* **WORK INSTRUCTIONS**: If a line contains "object spread is", it is the last one to write out; begin with the first line of the records and copy each exactly.

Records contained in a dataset
(** * The resilient fetch helper of the cravii client

    A shallow embedding of [fetchWithRetry] as it is written in
    [src/app/utils/fetchWithRetry.ts], together with the screen-local
    copies of [src/app/recipe-details.tsx] and [src/app/custom-orders.tsx],
    and the properties of the retry policy, the header construction and the
    session-cookie handling.

    Modelling conventions.
    - JavaScript numbers that the code only uses as integers ([retries],
      [initialDelay], [timeout], HTTP statuses, delays) are [Z]; the loop
      counter [i], which starts at 0 and is incremented, is [nat].
    - A headers object (a JS object used as a map) is a [gmap string string];
      object spread is map union with the later operand winning, and an
      assignment [o[k] = v] is [<[k:=v]> o].
    - [AsyncStorage] is a [gmap string string]; [getItem] answers [null]
      ([None]) for a missing key.
    - The platform is a parameter: the transport [fetch] (a function of the
      attempt number and of the request, which either resolves to a response
      or rejects with an error; an abort caused by the timeout timer is one
      such rejection), the global [__DEV__] flag and [JSON.parse].
    - Every effect is recorded in a trace of events, in program order. *)

From stdpp Require Import base strings gmap list pretty.
From Stdlib Require Import ZArith Lia.

Local Open Scope Z_scope.

(** ** Data *)

Abbreviation Headers := (gmap string string).
Abbreviation Storage := (gmap string string).

(** A thrown value: an [Error] object, of which the code reads [message]. *)
Record Error := mkError { message : string }.

(** [RequestInit] as the call sites use it: [method], [headers], [body]. *)
Record RequestInit := mkRequestInit {
  method : option string;
  headers : Headers;
  body : option string
}.

(** The second argument of the platform's [fetch], with the url: the caller's
    options, the headers built for the attempt, [credentials] and the abort
    deadline armed on the attempt's [AbortController] ([None] in the copies
    that have no timeout). *)
Record Request := mkRequest {
  req_url : string;
  req_method : option string;
  req_body : option string;
  req_headers : Headers;
  req_credentials : string;
  req_abort_after : option Z
}.

(** A response: [status], the text that [text()] resolves to, and the
    response headers keyed by lower-case name (as [Headers.get] looks them
    up). *)
Record Response := mkResponse {
  status : Z;
  text : string;
  resp_headers : Headers
}.

(** [response.ok]: the status is in the range 200-299. *)
Definition ok (r : Response) : bool :=
  (200 <=? status r) && (status r <=? 299).

Inductive FetchOutcome :=
| Resolves (r : Response)
| Rejects (e : Error).

Inductive ParseOutcome :=
| Parsed
| SyntaxError (e : Error).

(** The platform the helper runs on. *)
Record Platform := mkPlatform {
  DEV : bool;
  JSON_parse : string → ParseOutcome;
  fetch : nat → Request → FetchOutcome
}.

(** JavaScript truthiness of a [string | null | undefined]. *)
Definition truthy (s : option string) : bool :=
  match s with
  | Some s => negb (String.eqb s "")
  | None => false
  end.

(** ** Effects *)

Inductive LogLevel := LogError | LogInfo.

Inductive Event :=
| EGetItem (key : string) (result : option string)
| ESetItem (key value : string)
| EFetch (i : nat) (req : Request)
| EWait (ms : Z)
| ELog (level : LogLevel) (msg : string).

(** How a block of statements completes. *)
Inductive Completion (A : Type) :=
| Normal (a : A)
| Continue
| Return (r : Response)
| Throw (e : Error).
Arguments Normal {A} a.
Arguments Continue {A}.
Arguments Return {A} r.
Arguments Throw {A} e.

(** A computation reads and writes the storage, appends to the trace and
    completes normally or abruptly. *)
Definition M (A : Type) : Type := Storage → list Event * Storage * Completion A.
(** [removeDups] keeps the first occurrence of each element, in order:
    its result has no duplicates, has the same elements as its input,
    is ordered by first occurrence in the input, and is the input itself
    when the input has no duplicates. *)
Theorem removeDups_first_occurrences (l : list string) :
  NoDup (removeDups l) /\
  (forall x, x ∈ removeDups l <-> x ∈ l) /\
  StronglySorted (fun x y => pos x l < pos y l) (removeDups l) /\
  (NoDup l -> removeDups l = l).
Proof.
  rewrite removeDups_firstOcc.
  destruct (firstOcc_nodup_elem l []) as [Hnd Hm].
  split; [exact Hnd | split; [| split]].
  - intros x. rewrite Hm. set_solver.
  - apply firstOcc_sorted.
  - intros Hl. apply firstOcc_nodup_id; [exact Hl | set_solver].
Qed.

Lemma filter_all_true (f : string -> bool) (l : list string) :
  (forall x, x ∈ l -> f x = true) -> List.filter f l = l.
Proof.
  induction l as [| x l IH]; intros H; simpl; [reflexivity |].
  rewrite (H x) by left. f_equal. apply IH. intros y Hy. apply H. by right.
Qed.

(** [intersection] with an empty side is empty, and the intersection of
    a list with itself is that list without its repeats. *)
Theorem intersection_edges (s1 s2 s : list string) :
  intersection [] s2 = [] /\ intersection s1 [] = [] /\
  intersection s s = removeDups s.
Proof.
  split; [| split].
  - rewrite intersection_spec.
    rewrite (List.filter_ext _ (fun _ => false)); [| intros e; apply bool_decide_false; set_solver].
    by induction s2.
  - reflexivity.
  - rewrite intersection_spec, removeDups_firstOcc. f_equal.
    apply filter_all_true. intros x Hx. by apply bool_decide_true.
Qed.

(** The special-use filter of [WriteTo] skips a record exactly when
    filtering is on and none of its attributes is a special-use token. *)
Theorem skipped_iff_no_specialuse (r : List) (m : MailboxInfo) :
  skipped r m =
  SpecialUse r && forallb (fun a => negb (bool_decide (a ∈ specialuse))) (Attributes m).
Proof.
  unfold skipped. f_equal.
  destruct (forallb _ (Attributes m)) eqn:E.
  - apply bool_decide_true. apply length_zero_iff_nil, intersection_nil_iff.
    intros x Hx Hs. rewrite List.forallb_forall in E.
    rewrite list_elem_of_In in Hx. specialize (E x Hx).
    rewrite bool_decide_true in E by exact Hs. discriminate.
  - apply bool_decide_false. rewrite length_zero_iff_nil, intersection_nil_iff.
    intros H. apply Bool.not_true_iff_false in E. apply E.
    apply List.forallb_forall. intros x Hx. rewrite <- list_elem_of_In in Hx.
    rewrite bool_decide_false by (apply H; exact Hx). reflexivity.
Qed.

(** [WriteTo] writes the records that pass the filter, in receive order,
    one line each, until a write fails: it either writes them all and
    returns nil, or stops at the first failing line, returns its error
    and writes none of the later records. *)
Theorem WriteTo_loop_result {Line : Type} (Format : MailboxInfo -> Line)
    (writeResp : string -> Line -> option Err) (r : List) (respName : string)
    (mbs : list MailboxInfo) :
  (WriteTo_loop Format writeResp r respName mbs =
     (None, map (fun m => (respName, Format m)) (List.filter (fun m => negb (skipped r m)) mbs)) /\
   Forall (fun m => writeResp respName (Format m) = None)
     (List.filter (fun m => negb (skipped r m)) mbs)) \/
  (exists pre m post e,
     List.filter (fun m => negb (skipped r m)) mbs = pre ++ m :: post /\
     Forall (fun m => writeResp respName (Format m) = None) pre /\
     writeResp respName (Format m) = Some e /\
     WriteTo_loop Format writeResp r respName mbs =
       (Some e, map (fun m => (respName, Format m)) (pre ++ [m]))).
Proof.
  induction mbs as [| m mbs IH]; simpl; [left; auto |].
  destruct (skipped r m); simpl; [exact IH |].
  destruct (writeResp respName (Format m)) as [e |] eqn:Hw.
  - right. exists [], m, (List.filter (fun m => negb (skipped r m)) mbs), e. auto.
  - destruct (WriteTo_loop Format writeResp r respName mbs) as [res out].
    destruct IH as [[Heq Hall] | (pre & m' & post & e & Hk & Hpre & Hm' & Heq)];
      injection Heq as -> ->.
    + left. auto.
    + right. exists (m :: pre), m', post, e. rewrite Hk. simpl. auto.
Qed.
(** * CssGridGenerator: selection geometry, code generation and the
      layout state engine, embedded from the TypeScript sources.

    - [src/utils/selection.ts]  : cell keys, rectangle test, bounding box,
      greedy rectangle partition;
    - [src/types/grid.ts]       : the data model and its default factories;
    - [src/utils/codegen.ts]    : [toClassName], [generateTemplateAreas] and
      the generators of the style sheet and of the markup;
    - [src/hooks/useGridState.ts]: the state engine with undo/redo,
      export and import.

    Modelling conventions.  JavaScript numbers that hold grid indices,
    counts and sizes are integers of [Z]; template literals over them are
    their decimal notation.  A JavaScript [Set<string>] iterates in
    insertion order, so it is a duplicate-free [list string].  A [while]
    loop runs on fuel; the lemmas on each loop show that the fuel handed
    out by its caller is never used up.  Arrays built from track counts are
    taken to stay below the length limit of the runtime, except in
    [generateTemplateAreas] where the limit is modelled. *)

From Stdlib Require Import ZArith List Bool Lia Ascii String.
From Stdlib Require DecimalString DecimalZ DecimalPos Finite Permutation.
Import ListNotations.

Local Open Scope string_scope.
Local Open Scope list_scope.
Local Open Scope Z_scope.

(* ================================================================= *)
(** ** Host primitives: decimal notation, [split], [Number] *)

(** [`${n}`] for an integer [n]. *)
Definition string_of_Z (n : Z) : string :=
  DecimalString.NilZero.string_of_int (Z.to_int n).

(** [Number(s)] on decimal digits with an optional leading minus sign;
    [None] stands for every other string (where JavaScript answers NaN or
    reads another notation). *)
Definition Number (s : string) : option Z :=
  option_map Z.of_int (DecimalString.NilZero.int_of_string s).

(** [s.split(sep)] for a one-character separator. *)
Fixpoint split (sep : ascii) (s : string) : list string :=
  match s with
  | EmptyString => [EmptyString]
  | String a s' =>
      if Ascii.eqb a sep then EmptyString :: split sep s'
      else match split sep s' with
           | [] => [String a EmptyString]
           | w :: ws => String a w :: ws
           end
  end.

(** Integers [lo, lo+1, ..., hi] in increasing order: the values taken by
    the counter of [for (let i = lo; i <= hi; i++)]. *)
Definition zrange (lo hi : Z) : list Z :=
  map (fun i => lo + Z.of_nat i) (seq 0 (Z.to_nat (hi - lo + 1))).

(** [Math.min(...xs)] and [Math.max(...xs)] on a non-empty list.  On the
    empty list JavaScript answers [Infinity] and [-Infinity]; every caller
    embedded here guards that case before the call, and the value chosen
    for it below is never looked at. *)
Definition Math_min (xs : list Z) : Z :=
  match xs with
  | [] => 0
  | x :: xs' => fold_left Z.min xs' x
  end.

Definition Math_max (xs : list Z) : Z :=
  match xs with
  | [] => 0
  | x :: xs' => fold_left Z.max xs' x
  end.

(* ================================================================= *)
(** ** [src/types/grid.ts]: the data model *)

Record GridCell : Type := mkCell { row : Z; column : Z }.

Inductive TrackSize : Type :=
| TS_fr (value : Z)
| TS_px (value : Z)
| TS_percent (value : Z)
| TS_auto
| TS_minmax (min max : string).

Inductive PlaceItems : Type :=
| PI_start | PI_end | PI_center | PI_stretch | PI_normal.

(** ['start' | 'end' | 'center' | 'stretch'] of [justifySelf], [alignSelf]. *)
Inductive SelfAlign : Type :=
| SA_start | SA_end | SA_center | SA_stretch.

Record GridDefinition : Type := mkGrid {
  rowCount : Z;
  columnCount : Z;
  rowSizes : list TrackSize;
  columnSizes : list TrackSize;
  gap : Z;
  rowGap : Z;
  columnGap : Z;
  placeItems : PlaceItems
}.

(** Optional properties ([areaName?], [justifySelf?], [alignSelf?]) are
    [option]s: an absent key and a key holding [undefined] are the same
    value of the type, and the code reads both alike ([??], truthiness). *)
Record GridChild : Type := mkChild {
  id : string;
  name : string;
  cells : list GridCell;
  locked : bool;
  areaName : option string;
  justifySelf : option SelfAlign;
  alignSelf : option SelfAlign
}.

Inductive BreakpointId : Type := desktop | tablet | mobile.

Record BreakpointConfig : Type := mkConfig {
  grid : GridDefinition;
  children : list GridChild
}.

(** [Record<BreakpointId, BreakpointConfig>]. *)
Record Breakpoints : Type := mkBreakpoints {
  bp_desktop : BreakpointConfig;
  bp_tablet : BreakpointConfig;
  bp_mobile : BreakpointConfig
}.

Record LayoutState : Type := mkLayout {
  activeBreakpoint : BreakpointId;
  breakpoints : Breakpoints
}.

(** [bps[bp]] *)
Definition bp_get (bps : Breakpoints) (bp : BreakpointId) : BreakpointConfig :=
  match bp with
  | desktop => bp_desktop bps
  | tablet => bp_tablet bps
  | mobile => bp_mobile bps
  end.

(** [{ ...bps, [bp]: cfg }] *)
Definition bp_set (bps : Breakpoints) (bp : BreakpointId)
    (cfg : BreakpointConfig) : Breakpoints :=
  match bp with
  | desktop => mkBreakpoints cfg (bp_tablet bps) (bp_mobile bps)
  | tablet => mkBreakpoints (bp_desktop bps) cfg (bp_mobile bps)
  | mobile => mkBreakpoints (bp_desktop bps) (bp_tablet bps) cfg
  end.

Definition defaultTrackSize : TrackSize := TS_fr 1.

(** [Array.from({ length: n }, () => v)] *)
Definition Array_from {A : Type} (n : Z) (v : A) : list A :=
  repeat v (Z.to_nat n).

Definition defaultGridDefinition (rowCount columnCount : Z) : GridDefinition :=
  {| rowCount := rowCount;
     columnCount := columnCount;
     rowSizes := Array_from rowCount defaultTrackSize;
     columnSizes := Array_from columnCount defaultTrackSize;
     gap := 16;
     rowGap := 16;
     columnGap := 16;
     placeItems := PI_stretch |}.

Definition defaultBreakpointConfig (rowCount columnCount : Z)
    : BreakpointConfig :=
  {| grid := defaultGridDefinition rowCount columnCount;
     children := [] |}.

Definition defaultLayoutState : LayoutState :=
  {| activeBreakpoint := desktop;
     breakpoints :=
       {| bp_desktop := defaultBreakpointConfig 3 4;
          bp_tablet := defaultBreakpointConfig 3 3;
          bp_mobile := defaultBreakpointConfig 4 2 |} |}.

(* ================================================================= *)
(** ** [src/utils/selection.ts] *)

(** [`${cell.row},${cell.column}`] *)
Definition cellKey (cell : GridCell) : string :=
  (string_of_Z (row cell) ++ "," ++ string_of_Z (column cell))%string.

(** A [Set<string>]: its elements in insertion order, each once. *)
Definition KeySet : Type := list string.

Definition set_has (s : KeySet) (k : string) : bool :=
  existsb (String.eqb k) s.

Definition set_add (s : KeySet) (k : string) : KeySet :=
  if set_has s k then s else s ++ [k].

Definition set_delete (s : KeySet) (k : string) : KeySet :=
  filter (fun k' => negb (String.eqb k' k)) s.

(** [new Set(keys)] *)
Definition Set_of (keys : list string) : KeySet :=
  fold_left set_add keys [].

Definition cellKeySet (cells : list GridCell) : KeySet :=
  Set_of (map cellKey cells).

* **REPLY**:
(** * The resilient fetch helper of the cravii client

    A shallow embedding of [fetchWithRetry] as it is written in
    [src/app/utils/fetchWithRetry.ts], together with the screen-local
    copies of [src/app/recipe-details.tsx] and [src/app/custom-orders.tsx],
    and the properties of the retry policy, the header construction and the
    session-cookie handling.

    Modelling conventions.
    - JavaScript numbers that the code only uses as integers ([retries],
      [initialDelay], [timeout], HTTP statuses, delays) are [Z]; the loop
      counter [i], which starts at 0 and is incremented, is [nat].
    - A headers object (a JS object used as a map) is a [gmap string string];
      object spread is map union with the later operand winning, and an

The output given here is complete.